From this one can conclude what has been obvious for some time: The neoliberal hive mind, scientific and otherwise, is very busy but gets very little accomplished.  Still, we have done better, as with HIV/AIDS, although much is left to accomplish.  We can do better, with COVID-19, too.  And beyond.

Notes

This essay is dedicated to the memory of TEP (1952-1991), who was an athlete, artist, landscape architect, friend and mentor, each at a very high level.  You are deeply missed but never forgotten.  Thank you to GM for providing references during discussions of COVID-19.  Needless to say, I am solely responsible for the deficiencies of this essai.

[1] For example, John Keats at the age of 25 in 1821.

[2] Excerpt from this timeline.  June 5: The U.S. Center for Disease Control (CDC) publishes an article in its Morbidity and Mortality Weekly Report (MMWR): Pneumocystis Pneumonia—Los Angeles.  The article describes cases of a rare lung infection, Pneumocystis carinii pneumonia(PCP), in five young, previously healthy gay men in Los Angeles.  Los Angeles immunologist Dr. Michael Gottlieb, CDC’s Dr. Wayne Shandera, and their colleagues report that all the men have other unusual infections as well, indicating that their immune systems are not working.  Two have already died by the time the report is published and the others will die soon after.  This edition of the MMWR marks the first official reporting of what will later become known as the AIDS (Acquired Immunodeficiency Syndrome) epidemic.

[3] For example, molecular cloning of one gene was still a major project that often required years. My first cloning project began in earnest in 1989, and the paper was published in 1992.  This was probably a bit slower than in larger laboratories but it was well within normal.  Manual determination of the DNA sequence of the cloned product could take as much as one year of near-daily labor, which my research partner did.  He is rightfully the first author on the paper, which at last count had been cited more than 500 times.  Today the time required to determine a similar DNA sequence can be measured in hours.  The signal technique that revolutionized molecular biology, PCR, was not described until 1986.  The small independent biotech firms that made molecular biology feasible at scale had not begun to have an outsized impact before 1986, with the exception of New England Biolabs (which is one of only two independents to my knowledge that remain independent; Bio-Rad is the other), in the early days of HIV/AIDS

[4] “Consumer” has been correctly identified as the Neoliberal term for “citizen.”  Here it is doing double duty as the Neoliberal term for “patient” in need.  One might also add that while these are “useful new products,” they are not “consumer products.”

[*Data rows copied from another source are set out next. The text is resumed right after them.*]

(* ===== verification/Rb.v ===== *)
(** * The transfer program, [user/rb.c]

    A child writes 10 MB through a ring and its parent reads them.  Each process is a state
    machine that does one access to shared memory at a time (a load or a store of a counter,
    or one byte of a [memcpy]); [play] runs the two under a schedule, one choice per step. *)

From S2P Require Import Prelude Riscv RingbufU.

Definition SIZE : Z := 10 * 1024 * 1024.

(** ['m'] and ['g'] *)
Definition chr_m : Z := 109.
Definition chr_g : Z := 103.

(** An array of [SIZE] bytes after the loop of lines 36 to 40. *)
Definition filled (v : Z) (junk : Z -> Z) : Z -> Z := fun i => if (0 <=? i) && (i <? SIZE) then v else junk i.

(** The byte that [memmove] of [n] bytes copies in its round [k]: forward when the source
    is above the destination, else backward. *)
Definition copy_index (dst src n k : Z) : Z := if dst <? src then k else n - 1 - k.

(** A load at address [a] of a ring mapped twice from [lo] on. *)
Definition ring_load (f : Z -> Z) (lo a : Z) : Z := f ((a - lo) mod RING_BYTES).

(** ** The loop of the child, lines 53 to 63 *)

Inductive child : Type :=
| CWhile (total : Z)
| CStart (p : prog (Z * Z)) (total : Z)
| CGot (addr bytes total : Z)
| CCopy (addr bytes k total : Z)
| CFinish (p : prog unit) (total : Z)
| CDone (total : Z)
| CExited.

(** ** The loop of the parent, lines 83 to 95, and its [read_buf] *)

Inductive parent : Type :=
| PWhile (total : Z)
| PStart (p : prog (Z * Z)) (total : Z)
| PGot (addr bytes total : Z)
| PCopy (addr bytes k total : Z)
| PFinish (p : prog unit) (total : Z)
| PDone (total : Z)
| PExited.

Record rb := Rb { rb_ring : Z -> Z; rb_book : book_t; rb_child : child; rb_parent : parent; read_buf : Z -> Z }.

Section Rb.
(** The table of descriptors of each process and its descriptor of the ring, the addresses
    of the two arrays, and the bytes of [write_buf]. *)
Variables (wtab rtab : list user_ring_buf) (wpast rpast : user_ring_buf) (wrd rrd : Z).
Variables (write_buf_addr read_buf_addr : Z) (write_buf : Z -> Z).

Definition child_step (s : rb) : rb :=
  let to c := Rb (rb_ring s) (rb_book s) c (rb_parent s) (read_buf s) in
  match rb_child s with
  | CWhile total =>
      to (if total <? SIZE then CStart (ringbuf_start_write wtab wpast wrd) total else CDone total)
  | CStart (Ret (addr, bytes)) total => to (CGot addr bytes total)
  | CStart p total =>
      match access p (rb_book s) with
      | Some (p, b) => Rb (rb_ring s) b (CStart p total) (rb_parent s) (read_buf s)
      | None => to CExited
      end
  | CGot addr bytes total => to (if bytes <=? 0 then CWhile total else CCopy addr bytes 0 total)
  | CCopy addr bytes k total =>
      if k <? bytes then
        let i := copy_index addr write_buf_addr bytes k in
        Rb (ring_store (rb_ring s) (ubuf (entry wtab wpast wrd)) (addr + i) (write_buf i)) (rb_book s)
          (CCopy addr bytes (k + 1) total) (rb_parent s) (read_buf s)
      else to (CFinish (ringbuf_finish_write wtab wpast wrd bytes) (s32 (total + bytes)))
  | CFinish (Ret _) total => to (CWhile total)
  | CFinish p total =>
      match access p (rb_book s) with
      | Some (p, b) => Rb (rb_ring s) b (CFinish p total) (rb_parent s) (read_buf s)
      | None => to CExited
      end
  | CDone _ | CExited => s
  end.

[5] From the article, which may be behind a paywall for those without a subscription to the NYT:  Gilead charges $42,250 per patient per year for lenacapavir in the United States, where it is approved as a treatment for H.I.V. The company has said nothing about what lenacapavir will cost when used to prevent H.I.V. infections, a process called pre-exposure prophylaxis, or PrEP.  The generics makers — three in India, one in the United States, one in Pakistan and one in Egypt.” — are expected to sell it for much less. Researchers at Liverpool University found the drug could profitably be produced for as little as $40 per patient per year, if it were being purchased in large volumes.

[6] For example, UC-Berkeley molecular biologist Peter Duesberg’s insistence that AIDS was not an infectious disease but was caused by the use of amyl nitrite (poppers) as a recreational drug in the gay community.  This was an odd thing at the time and has remained so.  It was thoroughly discussed in several journal clubs I attended.  Duesberg had been a pioneer in showing that viral oncogenes – normal cellular genes hijacked by viruses –can cause cancer in humans when they are inappropriately expressed.  He was elected to the National Academy of Sciences based on this research.